Vampirates: Black Heart
- First edition (UK)
- Author: Justin Somper
- Cover artist: Kev Walker
- Language: English
- Series: Vampirates
- Genre: Children's novel
- Publisher: Simon & Schuster (UK) Little, Brown (US)
- Publication date: 2009
- Publication place: United Kingdom and United States
- Media type: Print (hardback & paperback)
- ISBN: 978-1-4169-0102-0
- OCLC: 85691648
- Preceded by: Vampirates: Blood Captain
- Followed by: Vampirates: Empire of Night

= Vampirates: Black Heart =

2009 novel by Justin Somper

Black Heart is the fourth novel in the Vampirates series by Justin Somper, published in 2009.

==Synopsis==
There's a new ship of vampirates roaming the seas, leaving a trail of fear and devastation in its wake, led by Sidorio. When a high-profile pirate is slain, the Pirate Federation takes decisive action and dedicates Cheng Li's ship to be the first of many ships to be vampirate assassins.
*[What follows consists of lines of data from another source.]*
(* ===== verification/TokenSafe.v ===== *)
(** What threads know of the tokens while they take and release them, in any
    interleaving of their accesses. *)

From stdpp Require Import base functions list gmap.
From S2P Require Import Prelude Token TokenTheory TokenSystem.

Module TokenSafe.
Import Token TokenTheory TokenSystem.

Definition TokS (k : Z) (tok : lwkt_token) (T : gmap Z view) : Prop := ∃ c q h, TokG k tok T c q h.

(** The thread holds the token exclusively by one of its references. *)
Definition mine (v : view) (k : Z) : Prop := ∃ j, v j = Excl k false.

(** What a thread with view [v] knows in [_lwkt_trytokref] of token [k]; [x]: it
    wants it exclusively. *)
Definition try_ok (v : view) (k : Z) (x : bool) (t : trying) : Prop :=
  match t with
  | TryCount => True
  | TryRef count => (∃ c q e, count = word c q e) ∧ (mine v k → has_flag count TOK_EXCLUSIVE = true)
  | TryExcl count => x = true ∧ (∃ q, count = word 0 q false) ∧ ¬ mine v k
  | TryCheck | TryStore => x = true ∧ ¬ mine v k
  | TryAgain => mine v k
  | TryReq => x = true ∧ ¬ mine v k
  | TryShared count => x = false ∧ ∃ c q, count = word c q false
  end.

(** What it knows in [_lwkt_reltokref] of a reference by which it holds [x]. *)
Definition rel_ok (x : hold) (k : Z) (r : releasing) : Prop :=
  match r with
  | RelCount => x = Excl k false ∨ x = Shared k
  | RelRef count => x = Excl k false ∧ (∃ c q, count = word c q true) ∨ x = Shared k ∧ ∃ c q e, count = word c q e ∧ c ≠ 0
  | RelNull count => x = Excl k false ∧ ∃ c q, count = word c q true
  | RelClear count => x = Excl k true ∧ ∃ c q, count = word c q true
  | RelRestore => x = Excl k true
  | RelDec count => x = Shared k ∧ ∃ c q e, count = word c q e
  end.

(** What is held by the reference that is tried, after an answer. *)
Definition after_try (k : Z) (r : tried) (ref : lwkt_tokref) : hold :=
  match r with
  | Goes t => if taking t then Excl k true else No
  | Answer true => if flagged ref then Excl k false else Shared k
  | Answer false => No
  end.

(** What is held by the reference that is released, after an access. *)
Definition after_rel (x : hold) (r : option releasing) : hold :=
  match r, x with
  | None, _ => No
  | Some r, Excl k _ => Excl k (leaving r)
  | Some _, _ => x
  end.

(** The reference of a recursive lock counts as shared. *)
Lemma unflag mode ref x : has_flag mode TOK_EXCLUSIVE = flagged ref →
  flagged (if has_flag mode TOK_EXCLUSIVE then Ref x (Z.ldiff (tr_count ref) TOK_EXCLUSIVE) (tr_owner ref) else ref) = false.
Proof.
  intros Hm. destruct (has_flag mode TOK_EXCLUSIVE) eqn:E; [|done]. unfold flagged. cbn [tr_count]. rewrite has_flag_ldiff. by rewrite Z.ldiff_diag, has_flag_0_r.
Qed.

Section access.
Context (tk : tokens) (T : gmap Z view) (td : Z) (v : view) (i : nat) (k : Z).
Context (HT : ∀ k, TokS k (tk k) T) (Htd : T !! td = Some v) (Hi : (i < LWKT_MAXTOKENS)%nat).
Context (Hfit : ∀ c q h, TokG k (tk k) T c q h → fits (c + 1)).

(** What other tokens say is not affected. *)
Lemma toks_step tok' v' : (∀ j, j ≠ i → v' j = v j) → (∀ k', k' ≠ k → ¬ about k' (v i)) → (∀ k', k' ≠ k → ¬ about k' (v' i)) →
  TokS k tok' (<[td := v']> T) → ∀ k', TokS k' (set_tok k tok' tk k') (<[td := v']> T).
Proof.
  intros Hv H0 H1 Hk k'. destruct (decide (k' = k)) as [->|Hne].
  - unfold set_tok. by rewrite decide_True.
  - unfold set_tok. rewrite decide_False by done. destruct (HT k') as (c & q & h & Hg). exists c, q, h.
    apply (tok_frame _ _ _ _ _ _ Hg td v v' i); auto.
Qed.

(** Nothing changes. *)
Lemma toks_same v' : (∀ j, v' j = v j) → ∀ k', TokS k' (tk k') (<[td := v']> T).
Proof.
  intros Hv k'. destruct (HT k') as (c & q & h & Hg). exists c, q, h. pose proof (tok_req _ _ _ _ _ _ Hg td v v' i Htd (λ j _, Hv j) Hi q (Hv i)) as H.
  rewrite <- (g_word _ _ _ _ _ _ Hg) in H. by destruct (tk k').
Qed.

Lemma mine_holder c q h : TokG k (tk k) T c q h → mine v k → ∃ j, h = Some (td, j) ∧ t_ref (tk k) = Some (td, j) ∧ v j = Excl k false.
Proof.
  intros Hg [j Hj]. exists j. destruct (excl_holder _ _ _ _ _ _ Hg td j false) as [Hh Hr]; [by rewrite (tok_V_lookup _ _ _ Htd)|]. done.
Qed.

(** Reading [t_ref] tells whether the thread is the holder. *)
Lemma own_mine stop : (∀ j p, v j = Excl k p → (j < stop)%nat) → own td stop (t_ref (tk k)) = true ↔ mine v k.
Proof.
  intros Hstop. destruct (HT k) as (c & q & h & Hg). split.
  - unfold own. destruct (t_ref (tk k)) as [[u j]|] eqn:Er; [|done]. intros [Hu _]%andb_true_iff. bool_prop. subst u.
    destruct (ref_holder _ _ _ _ _ _ Hg td j Er) as [_ E]. rewrite (tok_V_lookup _ _ _ Htd) in E. by exists j.
  - intros Hm. destruct (mine_holder c q h Hg Hm) as (j & _ & -> & Hj). cbn. rewrite Z.eqb_refl. cbn. apply Nat.ltb_lt. by apply (Hstop j false).
Qed.

Lemma hold_about x b : x = (if b : bool then Excl k true else No) → ∀ k', k' ≠ k → ¬ about k' x.
Proof. intros -> k' Hk. destruct b; cbn; congruence. Qed.

(** The holder sees the bit. *)
Lemma mine_excl c q h : TokG k (tk k) T c q h → mine v k → t_count (tk k) = word c q true.
Proof. intros Hg Hm. destruct (mine_holder c q h Hg Hm) as (j & -> & _). by apply (g_word _ _ _ _ _ _ Hg). Qed.

(** What [_lwkt_trytokref] comes to, one access at a time. *)
Definition try_good (t : trying) (ref : lwkt_tokref) (o : outcome (tried * lwkt_tokref * tokens)) : Prop :=
  ∃ r ref' tk', o = Ok (r, ref', tk') ∧
    (∀ v', (∀ j, j ≠ i → v' j = v j) → v' i = after_try k r ref' → ∀ k', TokS k' (tk' k') (<[td := v']> T)) ∧
    tr_tok ref' = k ∧
    match r with
    | Goes t' => ref' = ref ∧ try_ok v k (flagged ref) t'
    | Answer true => ref' = ref ∨ mine v k ∧ flagged ref' = false
    | Answer false => ref' = ref ∧ ¬ mine v k
    end.

(** An access that stores nothing. *)
Lemma try_read t t' ref : tr_tok ref = k → v i = (if taking t then Excl k true else No) → taking t' = taking t →
  try_ok v k (flagged ref) t' → try_good t ref (go t' ref tk).
Proof.
  intros Hk Hv Ht Hok. exists (Goes t'), ref, tk. split; [done|]. split; [|by split]. intros v' Hv' Hi'. apply toks_same. intros j.
  destruct (decide (j = i)) as [->|]; [|by apply Hv']. rewrite Hi', Hv. cbn. by rewrite Ht.
Qed.

Lemma try_fail t ref : tr_tok ref = k → v i = No → ¬ mine v k → try_good t ref (answer false ref tk).
Proof.
  intros Hk Hv Hm. exists (Answer false), ref, tk. split; [done|]. split; [|by split]. intros v' Hv' Hi'. apply toks_same. intros j.
  destruct (decide (j = i)) as [->|]; [|by apply Hv']. by rewrite Hi', Hv.
Qed.

(** A store to the word of token [k]. *)
Lemma try_store t ref ref' r tok' : tr_tok ref' = k → v i = (if taking t then Excl k true else No) →
  (∀ v', (∀ j, j ≠ i → v' j = v j) → v' i = after_try k r ref' → TokS k tok' (<[td := v']> T)) →
  match r with
  | Goes t' => ref' = ref ∧ try_ok v k (flagged ref) t'
  | Answer true => ref' = ref ∨ mine v k ∧ flagged ref' = false
  | Answer false => ref' = ref ∧ ¬ mine v k
  end → try_good t ref (Ok (r, ref', set_tok k tok' tk)).
Proof.
  intros Hk Hv HS Hr. exists r, ref', (set_tok k tok' tk). split; [done|]. split; [|by split]. intros v' Hv' Hi'.
  apply toks_step; [done|by apply (hold_about _ (taking t))| |by apply HS]. intros k' Hk'. rewrite Hi'. unfold after_try.
  destruct r as [t'|[]]; [destruct (taking t')|destruct (flagged ref')|]; cbn; congruence.
Qed.

(** The read of [t_ref], and what follows from it. *)
Lemma try_ref_good stop mode count ref : tr_tok ref = k → has_flag mode TOK_EXCLUSIVE = flagged ref →
  (∀ j p, v j = Excl k p → (j < stop)%nat) → v i = No → try_ok v k (flagged ref) (TryRef count) →
  try_good (TryRef count) ref (_lwkt_trytokref td stop i mode (TryRef count) ref tk).
Proof.
  intros Hk Hm Hstop Hv [(c0 & q0 & e0 & ->) Hmine]. pose proof (own_mine stop Hstop) as Hown.
  cbn. rewrite Hk, Hm. rewrite word_excl, word_req in *.
  assert (Hno : own td stop (t_ref (tk k)) = false → ¬ mine v k) by (intros E M; apply Hown in M; congruence).
  assert (Hne : e0 = false → ¬ mine v k) by (intros E M; specialize (Hmine M); congruence).
  destruct (flagged ref) eqn:Ef.
  - destruct (Z.ldiff (word c0 q0 e0) TOK_EXCLREQ =? 0) eqn:E0; bool_prop.
    + apply word_free in E0 as [-> ->]. apply try_read; try done. rewrite Ef. split_and!; [done|by eexists|auto].
    + destruct (e0 && own td stop (t_ref (tk k))) eqn:E1; [apply andb_true_iff in E1 as [-> E1]; apply try_read; try done; by apply Hown|].
      apply andb_false_iff in E1. assert (¬ mine v k) by (destruct E1; auto).
      destruct (has_flag mode TOK_EXCLREQ && negb q0); [|by apply try_fail]. apply try_read; rewrite ?Ef; done.
  - destruct e0; cbn.
    + destruct (own td stop (t_ref (tk k))) eqn:E1; [apply try_read; try done; by apply Hown|]. apply try_fail; auto.
    + apply try_read; try done. rewrite Ef. split; [done|]. by exists c0, q0.
Qed.

Lemma try_access_good stop mode t ref : tr_tok ref = k → has_flag mode TOK_EXCLUSIVE = flagged ref →
  (∀ j p, v j = Excl k p → (j < stop)%nat) → v i = (if taking t then Excl k true else No) → try_ok v k (flagged ref) t →
  try_good t ref (_lwkt_trytokref td stop i mode t ref tk).
Proof.
  intros Hk Hm Hstop Hv Hok. destruct (HT k) as (c & q & h & Hg). pose proof (Hfit c q h Hg) as Hfits.
  pose proof (g_word _ _ _ _ _ _ Hg) as Hw. assert (Hfits' : fits c) by (pose proof (tok_count_nonneg _ _ _ _ _ _ Hg); unfold fits in *; lia).
  destruct t as [|count|count| | | | |count]; cbn in Hv; [|by apply try_ref_good|..]; cbn; rewrite ?Hk.
  - (* TryCount *) apply try_read; try done. split; [by eexists _, _, _|]. intros M. by rewrite (mine_excl c q h Hg M), word_excl.
  - (* TryExcl *) destruct Hok as (Ef & (q0 & ->) & Hmine). unfold cmpset. destruct (_ =? _) eqn:E; bool_prop; [|by apply try_read].
    rewrite word_clear_req, word_set_excl. rewrite Hw in E. apply tok_word_inj in E as (Ec & Eq & Eh).
    assert (Hh : h = None) by (apply bool_decide_eq_false in Eh; destruct h; [by destruct Eh|done]).
    apply (try_store _ _ _ (Goes TryCheck)); try done. intros v' Hv' Hi'. exists 0, false, (Some (td, i)).
    by apply (tok_acquire _ _ _ _ _ _ Hg td v v' i).
  - (* TryCheck *) destruct (excl_holder _ _ _ _ _ _ Hg td i true) as [_ ->]; [by rewrite (tok_V_lookup _ _ _ Htd)|].
    unfold kkassert. rewrite bool_decide_eq_true_2 by done. by apply try_read.
  - (* TryStore *) destruct Hok as [Ef Hmine]. apply (try_store _ _ _ (Answer true)); try done; [|by left]. intros v' Hv' Hi'. exists c, q, h.
    cbn in Hi'. rewrite Ef in Hi'. by apply (tok_store _ _ _ _ _ _ Hg td v v' i Htd Hv' Hi true false).
  - (* TryAgain *) destruct (mine_holder c q h Hg Hok) as (j & -> & _ & _). rewrite Hw, word_incr by done.
    apply (try_store _ _ _ (Answer true)); try done.
    + by destruct (has_flag mode _).
    + intros v' Hv' Hi'. exists (c + 1), q, (Some (td, j)). apply (tok_share _ _ _ _ _ _ Hg td v v' i); try done; [|right; by exists j].
      rewrite Hi'. cbn. by rewrite unflag.
    + right. by rewrite unflag.
  - (* TryReq *) destruct Hok as [Ef Hmine]. rewrite Hw, word_set_req. apply (try_store _ _ _ (Answer false)); try done.
    intros v' Hv' Hi'. exists c, true, h. apply (tok_req _ _ _ _ _ _ Hg td v v' i); try done. by rewrite Hi', Hv.
  - (* TryShared *) destruct Hok as (Ef & c0 & q0 & ->). unfold cmpset. destruct (_ =? _) eqn:E; bool_prop; [|by apply try_read].
    rewrite Hw in E. apply tok_word_inj in E as (<- & <- & Eh). rewrite word_incr by done. apply (try_store _ _ _ (Answer true)); try done.
    + assert (Hh : h = None) by (apply bool_decide_eq_false in Eh; destruct h; [by destruct Eh|done]). rewrite Hh in Hg.
      intros v' Hv' Hi'. exists (c + 1), q, None. apply (tok_share _ _ _ _ _ _ Hg td v v' i); try done; [|by left]. rewrite Hi'. cbn. by rewrite Ef.
    + by left.
Qed.

(** What [_lwkt_reltokref] comes to, one access at a time. *)
Definition rel_good (o : outcome (option releasing * tokens)) : Prop :=
  ∃ r tk', o = Ok (r, tk') ∧
    (∀ v', (∀ j, j ≠ i → v' j = v j) → v' i = after_rel (v i) r → ∀ k', TokS k' (tk' k') (<[td := v']> T)) ∧
    match r with Some r => rel_ok (after_rel (v i) (Some r)) k r | None => True end.

Lemma rel_read r : after_rel (v i) (Some r) = v i → rel_ok (v i) k r → rel_good (Ok (Some r, tk)).
Proof.
  intros Hv Hok. exists (Some r), tk. split; [done|]. rewrite Hv. split; [|done]. intros v' Hv' Hi'. apply toks_same. intros j.
  destruct (decide (j = i)) as [->|]; [done|by apply Hv'].
Qed.

Lemma rel_store r tok' : (v i = Shared k ∨ ∃ p, v i = Excl k p) →
  (∀ v', (∀ j, j ≠ i → v' j = v j) → v' i = after_rel (v i) r → TokS k tok' (<[td := v']> T)) →
  match r with Some r => rel_ok (after_rel (v i) (Some r)) k r | None => True end → rel_good (Ok (r, set_tok k tok' tk)).
Proof.
  intros Hv HS Hr. exists r, (set_tok k tok' tk). split; [done|]. split; [|done]. intros v' Hv' Hi'.
  apply toks_step; [done| | |by apply HS]; intros k' Hk'; rewrite ?Hi'; destruct Hv as [E|[p E]]; rewrite E;
    try destruct r; cbn; congruence.
Qed.

Lemma rel_access_good r ref : tr_tok ref = k → rel_ok (v i) k r → rel_good (_lwkt_reltokref td i r ref tk).
Proof.
  intros Hk Hok. destruct (HT k) as (c & q & h & Hg). pose proof (Hfit c q h Hg) as Hfits. pose proof (g_word _ _ _ _ _ _ Hg) as Hw.
  assert (Hfits' : fits c) by (pose proof (tok_count_nonneg _ _ _ _ _ _ Hg); unfold fits in *; lia).
  assert (Hex : ∀ p, v i = Excl k p → h = Some (td, i) ∧ t_ref (tk k) = if p then None else Some (td, i)).
  { intros p E. apply (excl_holder _ _ _ _ _ _ Hg). by rewrite (tok_V_lookup _ _ _ Htd). }
  assert (Hsh : v i = Shared k → 1 ≤ c).
  { intros E. apply (shared_count _ _ _ _ _ _ Hg td i). by rewrite (tok_V_lookup _ _ _ Htd). }
  destruct r as [|count|count|count| |count]; cbn in Hok |- *; rewrite ?Hk.
  - (* RelCount *) apply rel_read; [by destruct Hok as [->| ->]|]. rewrite Hw. destruct Hok as [E|E].
    + left. split; [done|]. destruct (Hex _ E) as [-> _]. by exists c, q.
    + right. split; [done|]. eexists c, q, _. split; [done|]. specialize (Hsh E). lia.
  - (* RelRef *) destruct Hok as [[E (c0 & q0 & ->)]|[E (c0 & q0 & e0 & -> & Hc)]].
    + destruct (Hex _ E) as [_ ->]. rewrite decide_True, word_excl by done. apply rel_read; [by rewrite E|]. split; [done|]. by exists c0, q0.
    + rewrite decide_False, tok_word_mask.
      * rewrite (proj2 (Z.eqb_neq _ _) Hc). apply rel_read; [by rewrite E|]. split; [done|]. by exists c0, q0, e0.
      * intros Er. destruct (ref_holder _ _ _ _ _ _ Hg td i Er) as [_ E']. rewrite (tok_V_lookup _ _ _ Htd) in E'. congruence.
  - (* RelNull *) destruct Hok as [E Hc]. apply rel_store; [right; by exists false| |by rewrite E]. rewrite E. intros v' Hv' Hi'. exists c, q, h.
    by apply (tok_store _ _ _ _ _ _ Hg td v v' i Htd Hv' Hi false true).
  - (* RelClear *) destruct Hok as [E (c0 & q0 & ->)]. unfold cmpset. destruct (_ =? _) eqn:Ew; bool_prop.
    + rewrite Hw in Ew. apply tok_word_inj in Ew as (<- & <- & _). rewrite word_clear_excl. apply rel_store; [right; by exists true| |done].
      rewrite E. intros v' Hv' Hi'. exists c, q, None. by apply (tok_clear _ _ _ _ _ _ Hg td v v' i).
    + apply rel_read; by rewrite E.
  - (* RelRestore *) apply rel_store; [right; by exists true| |rewrite Hok; by left]. rewrite Hok. intros v' Hv' Hi'. exists c, q, h.
    by apply (tok_store _ _ _ _ _ _ Hg td v v' i Htd Hv' Hi true false).
  - (* RelDec *) destruct Hok as [E (c0 & q0 & e0 & ->)]. specialize (Hsh E). unfold cmpset. destruct (_ =? _) eqn:Ew; bool_prop.
    + rewrite Hw in Ew. apply tok_word_inj in Ew as (<- & <- & <-). rewrite word_decr by done. apply rel_store; [by left| |done].
      rewrite E. intros v' Hv' Hi'. exists (c - 1), q, h. by apply (tok_drop _ _ _ _ _ _ Hg td v v' i).
    + apply rel_read; rewrite E; [done|]. by right.
Qed.

End access.

End TokenSafe.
Amongst the dynamic crew is young pirate prodigy Connor Tempest and two of his academy friends. Meanwhile, Connor's twin sister, Grace, enjoys a bittersweet reunion with their mother, Sally, who has some important and shocking news for her daughter. As Grace uncovers the truth about her family's past, she realizes that she and Connor face a daunting and uncertain future, with the new discovery that they are half vampire and half human. Alas, Sally dies, and Connor then "kills" Lady Lola Lockwood by beheading her with a special sword. Sidorio tries to kill Connor, but Cheng Li tells him that the boy is his son. Cheng Li promises Sidorio that if he lets Connor go, she will bring him Grace, too.

==Characters==
- Connor Tempest – Fourteen-year-old orphan, pirate, protagonist, dhampir (1/2 vampire 1/2 mortal), and twin brother of Grace Tempest
- Grace Tempest – Fourteen-year-old orphan, protagonist, dhampir (1/2 vampire 1/2 mortal); twin sister of Connor Tempest and love interest of Lorcan Furey.
- Lorcan Furey — Vampirate, lieutenant of the Nocturne; love interest of Grace.
- Sidorio — Biological father of Grace and Connor; self-proclaimed "King of the vampirates", rebel banished from the Nocturne; captain of the Blood Captain.
- Darcy Flotsam – Vampirate and lively crew member of the Nocturne; a good friend of Grace's.
- Moonshine Wrathe – Barbarro and Trofie's son; has a dislike for Connor and little respect for anyone else.
- Matilda ("Ma" or "Kitty") Kettle – Owner of Ma Kettle's Tavern
- Mosh Zu Kamal – Founder of Sanctuary; friend of the Captain and vampirate guru.
- Sugar Pie – Waitress at Ma Kettle's Tavern
- Jez Stukeley – Former pirate; returns as a Vampirate lieutenant to Captain Sidorio.
- Johnny Desperado — Vampire residing in Sanctuary; becomes Grace's friend while Lorcan is recovering from his blindness, but later betrays her; deputy on the Blood Captain.
- Jacoby Blunt — Connor's friend on Cheng li's ship; former student at Pirate Academy, deputy of the Tiger.
- Jasmine Peacock — Pirate on the Tiger, former student at Pirate Academy. She and Connor have feelings for each other, but she does not know how to tell Jacoby, her current "boyfriend".
- Sally — Grace and Connor's mother
- Lady Lola Lockwood — Female vampire, captain of the Vagabond; leads a crew of female vampires; wife of Sidorio.

==Reception==
Corinda J. Humphrey for School Library Journal noted that the book required familiarity with the series while adding some new characters. She concluded: "This is a fast-paced adventure story with a few surprises along the way."